[Dataset entries]
===============

Record T_KRTable := mkTable {
  iTableId : Z;
  pMapFuncPre : option (Data -> Data);
  pMapFunc : Data -> Z -> Z -> keyptr;
  lSizeKeepValue : Z;
  iRecordSize : Z;
  pRecordBuff : list T_KRRecord;
  ptFieldDef : list T_KRFieldDef;
  uiRecordLoc : Z;
  uiRecordNum : Z;
  pIndexList : list ptr
}.

(** A hash table with the type its functions are chosen by. *)
Record htable := mkHt { ht_type : E_KRType; ht_table : T_KRHashTable (K:=keyref) (V:=ptr) }.

(** The database and its heap. *)
Record T_KRDB := mkDB {
  tables : gmap ptr T_KRTable;
  indexes : gmap ptr T_KRIndex;
  hts : gmap ptr htable;
  reclists : gmap ptr (list recptr);
  pTableList : list ptr;
  pDBIndexList : list ptr
}.

Definition set_tables (h : T_KRDB) (x : gmap ptr T_KRTable) : T_KRDB :=
  mkDB x (indexes h) (hts h) (reclists h) (pTableList h) (pDBIndexList h).
Definition set_hts (h : T_KRDB) (x : gmap ptr htable) : T_KRDB :=
  mkDB (tables h) (indexes h) x (reclists h) (pTableList h) (pDBIndexList h).
Definition set_reclists (h : T_KRDB) (x : gmap ptr (list recptr)) : T_KRDB :=
  mkDB (tables h) (indexes h) (hts h) x (pTableList h) (pDBIndexList h).

Definition set_buff (t : T_KRTable) (b : list T_KRRecord) : T_KRTable :=
  mkTable (iTableId t) (pMapFuncPre t) (pMapFunc t) (lSizeKeepValue t) (iRecordSize t) b
    (ptFieldDef t) (uiRecordLoc t) (uiRecordNum t) (pIndexList t).
Definition set_loc_num (t : T_KRTable) (loc num : Z) : T_KRTable :=
  mkTable (iTableId t) (pMapFuncPre t) (pMapFunc t) (lSizeKeepValue t) (iRecordSize t)
    (pRecordBuff t) (ptFieldDef t) loc num (pIndexList t).
Definition set_index_list (t : T_KRTable) (l : list ptr) : T_KRTable :=
  mkTable (iTableId t) (pMapFuncPre t) (pMapFunc t) (lSizeKeepValue t) (iRecordSize t)
    (pRecordBuff t) (ptFieldDef t) (uiRecordLoc t) (uiRecordNum t) l.

Definition get_state : M T_KRDB T_KRDB := fun h => Ok (h, h).
Definition put_state (h : T_KRDB) : M T_KRDB unit := fun _ => Ok (tt, h).

Definition read_table (p : ptr) : M T_KRDB T_KRTable := fun h =>
  match tables h !! p with Some t => Ok (t, h) | None => Fault BadPointer end.
Definition write_table (p : ptr) (f : T_KRTable -> T_KRTable) : M T_KRDB unit := fun h =>
  match tables h !! p with
  | Some t => Ok (tt, set_tables h (<[p := f t]> (tables h)))
  | None => Fault BadPointer
  end.
Definition read_index (p : ptr) : M T_KRDB T_KRIndex := fun h =>
  match indexes h !! p with Some i => Ok (i, h) | None => Fault BadPointer end.
Definition read_reclist (p : ptr) : M T_KRDB (list recptr) := fun h =>
  match reclists h !! p with Some l => Ok (l, h) | None => Fault BadPointer end.
Definition write_reclist (p : ptr) (l : list recptr) : M T_KRDB unit := fun h =>
  Ok (tt, set_reclists h (<[p := l]> (reclists h))).

(** * Records and their fields *)

Definition record_at (h : T_KRDB) (r : recptr) : res T_KRRecord :=
  t ← of_option BadPointer (tables h !! r.1); of_option OutOfBounds (pRecordBuff t !! r.2).

(** The table a record names. *)
Definition record_table (h : T_KRDB) (r : recptr) : res (ptr * T_KRTable) :=
  rc ← record_at h r;
  p ← of_option NullDeref (ptTable rc);
  t ← of_option BadPointer (tables h !! p);
  Ok (p, t).

Definition nth_field {A} (l : list A) (fld : Z) : res A :=
  if fld <? 0 then Fault OutOfBounds else of_option OutOfBounds (l !! Z.to_nat fld).

Definition kr_get_field_def (h : T_KRDB) (r : recptr) (fld : Z) : res T_KRFieldDef :=
  '(_, t) ← record_table h r; nth_field (ptFieldDef t) fld.
Definition kr_get_field_type (h : T_KRDB) (r : recptr) (fld : Z) : res E_KRType :=
  d ← kr_get_field_def h r fld; Ok (fd_type d).
Definition kr_get_field_length (h : T_KRDB) (r : recptr) (fld : Z) : res Z :=
  d ← kr_get_field_def h r fld; Ok (fd_length d).

(** The address of a field, [pRecBuf] plus the offset of its definition. *)
Definition kr_get_field_value (h : T_KRDB) (r : recptr) (fld : Z) : res keyref :=
  _ ← kr_get_field_def h r fld; Ok (KRef r fld).

(** What a key points to. *)
Definition content (h : T_KRDB) (k : keyref) : option keyptr :=
  match k with
  | KVal c => Some c
  | KRef r fld =>
      match record_at h r with
      | Ok rc => match nth_field (pRecBuf rc) fld with Ok c => Some c | Fault _ => None end
      | Fault _ => None
      end
  end.
Definition deref (h : T_KRDB) (k : keyref) : res keyptr := of_option BadPointer (content h k).

(** The comparison of a sorted list: the types compared are both of the first record;
    the differences are converted to [int]. *)
Definition compare_values (ty : E_KRType) (v1 v2 : keyptr) : res Z :=
  match ty, v1, v2 with
  | KR_TYPE_INT, KeyInt a, KeyInt b => Ok (i32 (a - b))
  | KR_TYPE_LONG, KeyLong a, KeyLong b => Ok (i32 (i64 (a - b)))
  | KR_TYPE_DOUBLE, KeyDouble a, KeyDouble b => d_to_i32 (d_sub a b)
  | KR_TYPE_STRING, KeyString a, KeyString b => Ok (strcmp a b)
  | KR_TYPE_POINTER, KeyPointer a, KeyPointer b => Ok (i32 (i32 a - i32 b))
  | (KR_TYPE_INT | KR_TYPE_LONG | KR_TYPE_DOUBLE | KR_TYPE_STRING | KR_TYPE_POINTER), _, _ =>
      Fault TypePun
  | _, _, _ => Ok 0
  end.

Definition kr_db_field_compare (h : T_KRDB) (r1 r2 : recptr) (fld : Z) : res Z :=
  ty ← kr_get_field_type h r1 fld;
  p1 ← kr_get_field_value h r1 fld; p2 ← kr_get_field_value h r2 fld;
  v1 ← deref h p1; v2 ← deref h p2;
  compare_values ty v1 v2.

===============

### TASK PROMPT
With nothing left out, copy every record exactly.

### RESPONSE AREA
Record T_KRTable := mkTable {
  iTableId : Z;
  pMapFuncPre : option (Data -> Data);
  pMapFunc : Data -> Z -> Z -> keyptr;
  lSizeKeepValue : Z;
  iRecordSize : Z;
  pRecordBuff : list T_KRRecord;
  ptFieldDef : list T_KRFieldDef;
  uiRecordLoc : Z;
  uiRecordNum : Z;
  pIndexList : list ptr
}.

(** A hash table with the type its functions are chosen by. *)
Record htable := mkHt { ht_type : E_KRType; ht_table : T_KRHashTable (K:=keyref) (V:=ptr) }.

(** The database and its heap. *)
Record T_KRDB := mkDB {
  tables : gmap ptr T_KRTable;
  indexes : gmap ptr T_KRIndex;
  hts : gmap ptr htable;
  reclists : gmap ptr (list recptr);
  pTableList : list ptr;
  pDBIndexList : list ptr
}.

Definition set_tables (h : T_KRDB) (x : gmap ptr T_KRTable) : T_KRDB :=
  mkDB x (indexes h) (hts h) (reclists h) (pTableList h) (pDBIndexList h).
Definition set_hts (h : T_KRDB) (x : gmap ptr htable) : T_KRDB :=
  mkDB (tables h) (indexes h) x (reclists h) (pTableList h) (pDBIndexList h).
Definition set_reclists (h : T_KRDB) (x : gmap ptr (list recptr)) : T_KRDB :=
  mkDB (tables h) (indexes h) (hts h) x (pTableList h) (pDBIndexList h).

Definition set_buff (t : T_KRTable) (b : list T_KRRecord) : T_KRTable :=
  mkTable (iTableId t) (pMapFuncPre t) (pMapFunc t) (lSizeKeepValue t) (iRecordSize t) b
    (ptFieldDef t) (uiRecordLoc t) (uiRecordNum t) (pIndexList t).
Definition set_loc_num (t : T_KRTable) (loc num : Z) : T_KRTable :=
  mkTable (iTableId t) (pMapFuncPre t) (pMapFunc t) (lSizeKeepValue t) (iRecordSize t)
    (pRecordBuff t) (ptFieldDef t) loc num (pIndexList t).
Definition set_index_list (t : T_KRTable) (l : list ptr) : T_KRTable :=
  mkTable (iTableId t) (pMapFuncPre t) (pMapFunc t) (lSizeKeepValue t) (iRecordSize t)
    (pRecordBuff t) (ptFieldDef t) (uiRecordLoc t) (uiRecordNum t) l.

Definition get_state : M T_KRDB T_KRDB := fun h => Ok (h, h).
Definition put_state (h : T_KRDB) : M T_KRDB unit := fun _ => Ok (tt, h).

Definition read_table (p : ptr) : M T_KRDB T_KRTable := fun h =>
  match tables h !! p with Some t => Ok (t, h) | None => Fault BadPointer end.
Definition write_table (p : ptr) (f : T_KRTable -> T_KRTable) : M T_KRDB unit := fun h =>
  match tables h !! p with
  | Some t => Ok (tt, set_tables h (<[p := f t]> (tables h)))
  | None => Fault BadPointer
  end.
Definition read_index (p : ptr) : M T_KRDB T_KRIndex := fun h =>
  match indexes h !! p with Some i => Ok (i, h) | None => Fault BadPointer end.
Definition read_reclist (p : ptr) : M T_KRDB (list recptr) := fun h =>
  match reclists h !! p with Some l => Ok (l, h) | None => Fault BadPointer end.
Definition write_reclist (p : ptr) (l : list recptr) : M T_KRDB unit := fun h =>
  Ok (tt, set_reclists h (<[p := l]> (reclists h))).

(** * Records and their fields *)

Definition record_at (h : T_KRDB) (r : recptr) : res T_KRRecord :=
  t ← of_option BadPointer (tables h !! r.1); of_option OutOfBounds (pRecordBuff t !! r.2).

(** The table a record names. *)
Definition record_table (h : T_KRDB) (r : recptr) : res (ptr * T_KRTable) :=
  rc ← record_at h r;
  p ← of_option NullDeref (ptTable rc);
  t ← of_option BadPointer (tables h !! p);
  Ok (p, t).

Definition nth_field {A} (l : list A) (fld : Z) : res A :=
  if fld <? 0 then Fault OutOfBounds else of_option OutOfBounds (l !! Z.to_nat fld).

Definition kr_get_field_def (h : T_KRDB) (r : recptr) (fld : Z) : res T_KRFieldDef :=
  '(_, t) ← record_table h r; nth_field (ptFieldDef t) fld.
Definition kr_get_field_type (h : T_KRDB) (r : recptr) (fld : Z) : res E_KRType :=
  d ← kr_get_field_def h r fld; Ok (fd_type d).
Definition kr_get_field_length (h : T_KRDB) (r : recptr) (fld : Z) : res Z :=
  d ← kr_get_field_def h r fld; Ok (fd_length d).

(** The address of a field, [pRecBuf] plus the offset of its definition. *)
Definition kr_get_field_value (h : T_KRDB) (r : recptr) (fld : Z) : res keyref :=
  _ ← kr_get_field_def h r fld; Ok (KRef r fld).

(** What a key points to. *)
Definition content (h : T_KRDB) (k : keyref) : option keyptr :=
  match k with
  | KVal c => Some c
  | KRef r fld =>
      match record_at h r with
      | Ok rc => match nth_field (pRecBuf rc) fld with Ok c => Some c | Fault _ => None end
      | Fault _ => None
      end
  end.
Definition deref (h : T_KRDB) (k : keyref) : res keyptr := of_option BadPointer (content h k).

(** The comparison of a sorted list: the types compared are both of the first record;
    the differences are converted to [int]. *)
Definition compare_values (ty : E_KRType) (v1 v2 : keyptr) : res Z :=
  match ty, v1, v2 with
  | KR_TYPE_INT, KeyInt a, KeyInt b => Ok (i32 (a - b))
  | KR_TYPE_LONG, KeyLong a, KeyLong b => Ok (i32 (i64 (a - b)))
  | KR_TYPE_DOUBLE, KeyDouble a, KeyDouble b => d_to_i32 (d_sub a b)
  | KR_TYPE_STRING, KeyString a, KeyString b => Ok (strcmp a b)
  | KR_TYPE_POINTER, KeyPointer a, KeyPointer b => Ok (i32 (i32 a - i32 b))
  | (KR_TYPE_INT | KR_TYPE_LONG | KR_TYPE_DOUBLE | KR_TYPE_STRING | KR_TYPE_POINTER), _, _ =>
      Fault TypePun
  | _, _, _ => Ok 0
  end.

Definition kr_db_field_compare (h : T_KRDB) (r1 r2 : recptr) (fld : Z) : res Z :=
  ty ← kr_get_field_type h r1 fld;
  p1 ← kr_get_field_value h r1 fld; p2 ← kr_get_field_value h r2 fld;
  v1 ← deref h p1; v2 ← deref h p2;
  compare_values ty v1 v2.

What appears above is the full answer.